Counterion condensation of a polyelectrolyte

Abstract

Counterion condensation phenomenon of a highly charged polyelectrolyte, which is directly related to DNA condensation and RNA folding, has great importance and potential use in biological science, electrokinetic phenomenon, and medical science. To further understand this fascinating phenomenon, the distribution of the electric potential for a highly charged polyelectrolyte in an electrolyte solution is determined theoretically. The polyelectrolyte is modeled as a charged porous sphere and the full nonlinear Poisson–Boltzmann equation is used to describe the interaction between the counterions in the electrolyte solution and the backbone macroion of the polyelectrolyte itself.

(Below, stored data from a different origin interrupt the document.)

(* ===== verification/PfIpset.v ===== *)
(** The service of the IP sets (src/go/caddy/pfipset): the validation of its
    requests, the jobs they put into the queue of the worker, the reload from
    the database and the forwarding of requests to the other servers of the
    cluster.

    The IP sets of the kernel are behind the interface [Kernel]: testing, adding
    and deleting entries of named sets; errors of the kernel are ignored by the
    source.  There is one worker, so jobs are done in the order of the queue;
    handlers test the sets of the kernel as they are when they run. *)
From S2P Require Import Prelude NetIP Regex.
From Stdlib Require Import ZArith Lia Ascii.
From stdpp Require Import base gmap strings list.

Open Scope Z_scope.

(** ** Data *)

(** An entry: an address, with a MAC, or with a port and a protocol. *)
Record entry := mkEntry { en_ip : ip; en_ether : option string; en_port : option (Z * Z) }.

Definition ip_entry (x : ip) : entry := mkEntry x None None.

Record job := mkJob { Method : string; Set_ : string; Entry : entry }.

(** A set as the kernel lists it. *)
Record SetPolicy := mkSet { sp_Name : string; sp_TypeName : string; sp_Entries : list entry }.

Definition maxQueueSize : Z := 1000.
Definition maxWorkers : Z := 1.

(** ** The kernel *)

(** The kernel does not tell the two forms of an IPv4 address apart. *)
Definition ipkey (x : ip) : ip := if decide (To4 x = []) then x else To4 x.

Class Kernel (K : Type) := {
  k_type : string -> K -> option string;      (* the type of a set that exists *)
  k_test : string -> ip -> K -> bool;         (* Test of an address *)
  k_add : string -> entry -> K -> K;
  k_del : string -> entry -> K -> K
}.

Definition port_type : string := "hash:ip,port".

(** Sets of addresses; nothing is promised of sets of ports. *)
Class KernelLaws (K : Type) {KK : Kernel K} := {
  k_type_add : forall n m e k, k_type m (k_add n e k) = k_type m k;
  k_type_del : forall n m e k, k_type m (k_del n e k) = k_type m k;
  k_test_key : forall n x y k, ipkey x = ipkey y -> k_test n x k = k_test n y k;
  k_test_missing : forall n x k, k_type n k = None -> k_test n x k = false;
  k_test_add : forall n m x e k, k_type m k <> Some port_type -> is_Some (k_type n k) ->
    k_test m x (k_add n e k) = if decide (m = n /\ ipkey x = ipkey (en_ip e)) then true else k_test m x k;
  k_test_del : forall n m x e k, k_type m k <> Some port_type -> is_Some (k_type n k) ->
    k_test m x (k_del n e k) = if decide (m = n /\ ipkey x = ipkey (en_ip e)) then false else k_test m x k
}.

(** Sets as maps from addresses to entries. *)
Abbreviation gkernel := (gmap string (string * gmap (list Z) entry)).

Global Instance gmap_kernel : Kernel gkernel := {
  k_type n k := fst <$> k !! n;
  k_test n x k := match k !! n with Some (_, m) => bool_decide (is_Some (m !! ipkey x)) | None => false end;
  k_add n e k := alter (fun s => (s.1, <[ipkey (en_ip e) := e]> s.2)) n k;
  k_del n e k := alter (fun s => (s.1, delete (ipkey (en_ip e)) s.2)) n k
}.

Global Instance gmap_kernel_laws : KernelLaws gkernel.
Proof.
  split; cbn; intros.
  - destruct (decide (m = n)) as [->|Hne]; [rewrite lookup_alter_eq; by destruct (k !! n)|by rewrite lookup_alter_ne].
  - destruct (decide (m = n)) as [->|Hne]; [rewrite lookup_alter_eq; by destruct (k !! n)|by rewrite lookup_alter_ne].
  - by rewrite H.
  - by destruct (k !! n) as [[]|].
  - destruct (decide (m = n)) as [->|Hne]; [|rewrite lookup_alter_ne, decide_False by naive_solver; done].
    rewrite lookup_alter_eq. destruct (k !! n) as [[t s]|] eqn:E; [|by destruct H0]. cbn.
    destruct (decide (ipkey x = ipkey (en_ip e))) as [->|Hx]; [rewrite lookup_insert_eq, decide_True by done; by apply bool_decide_eq_true_2|].
    by rewrite lookup_insert_ne, decide_False by naive_solver.
  - destruct (decide (m = n)) as [->|Hne]; [|rewrite lookup_alter_ne, decide_False by naive_solver; done].
    rewrite lookup_alter_eq. destruct (k !! n) as [[t s]|] eqn:E; [|by destruct H0]. cbn.
    destruct (decide (ipkey x = ipkey (en_ip e))) as [->|Hx]; [rewrite lookup_delete_eq, decide_True by done; by apply bool_decide_eq_false_2|].
    by rewrite lookup_delete_ne, decide_False by naive_solver.
Qed.

(** doWork *)
Definition doWork {K : Type} {KK : Kernel K} (j : job) (k : K) : K :=
  let k := if decide (Method j = "Add") then k_add (Set_ j) (Entry j) k else k in
  if decide (Method j = "Del") then k_del (Set_ j) (Entry j) k else k.

(** The worker, over the jobs in the order of the channel. *)
Definition work {K : Type} {KK : Kernel K} (js : list job) (k : K) : K := fold_left (fun k j => doWork j k) js k.

(** ** Validation (utils.go) *)

Section Validation.
(** mac.NewFromString of go-utils *)
Context (NewFromString : string -> option string).

Definition validateMac (macStr : string) : option string := NewFromString macStr.
End Validation.

Definition is_letter (c : Ascii.ascii) : bool := in_class "a" "z" c || in_class "A" "Z" c.

Definition validateType (t : string) : option string :=
  match re_find (Plus (Chr is_letter)) t with Some _ => Some t | None => None end.

Definition validateRoleId (roleid : string) : option string :=
  match re_find (Plus (Chr is_digit)) roleid with Some _ => Some roleid | None => None end.

(** strconv.ParseUint(s, 10, 16) of a text of digits, its error ignored. *)
Definition ParseUint16 (s : string) : Z :=
  match digits 0 s with
  | Some v => if decide (v <= 65535) then v else 65535
  | None => 0
  end.

Definition port_re : re := seqs [Grp 1 (Alt (lit "udp") (lit "tcp")); lit ":"; Grp 2 digits_re].

(** The port and the protocol. *)
Definition validatePort (portSpec : string) : option (Z * Z) :=
  match re_find port_re portSpec with
  | None => None
  | Some matches =>
      let proto := if decide (group 1 matches = "tcp") then 6
                   else if decide (group 1 matches = "udp") then 17 else 0 in
      Some (u16 (ParseUint16 (group 2 matches)), proto)
  end.

(** ** Requests *)

Record PostOptions := mkPost {
  p_Network : string; p_RoleId : string; p_Ip : string; p_Port : string; p_Mac : string; p_Type : string
}.

Inductive reply := ACK | NAK.

(** What a request does: jobs for the worker, connections that are dropped, and
    its reply; a body that is not JSON panics. *)
Record effect := mkEffect { jobs : list job; dropped : list ip; answer : reply }.

Definition nak : effect := mkEffect [] [] NAK.

Section Handlers.
Context (ip6 : string -> ip) (ip6s : ip -> string) (NewFromString : string -> option string).
(** the sets as they were listed last, and the answers of Test *)
Context (ListALL : list SetPolicy) (test : string -> ip -> bool).

(** The body is unmarshalled; [None]: the error, which panics. *)
Definition with_body (body : option PostOptions) (h : PostOptions -> effect) : go effect :=
  match body with Some o => Ret (h o) | None => Panic "json" end.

The solution is obtained with a pseudo-spectral method based on Chebyshev polynomials. The fraction of total charges condensed is analyzed in particular, with its dependence on the charged condition of the polyelectrolyte as well as the ionic strength of the solution investigated in detail. Comparison with limited experimental data available in the literature for DNA neutralization fraction is excellent in the asymptotic sense, suggesting the reliability of the analysis in this study, as well as the promising possibility of using the charged porous sphere to model a polyelectrolyte. Results presented here provide useful information in biological systems and can be utilized in practical applications such as DNA vaccines and gene delivery.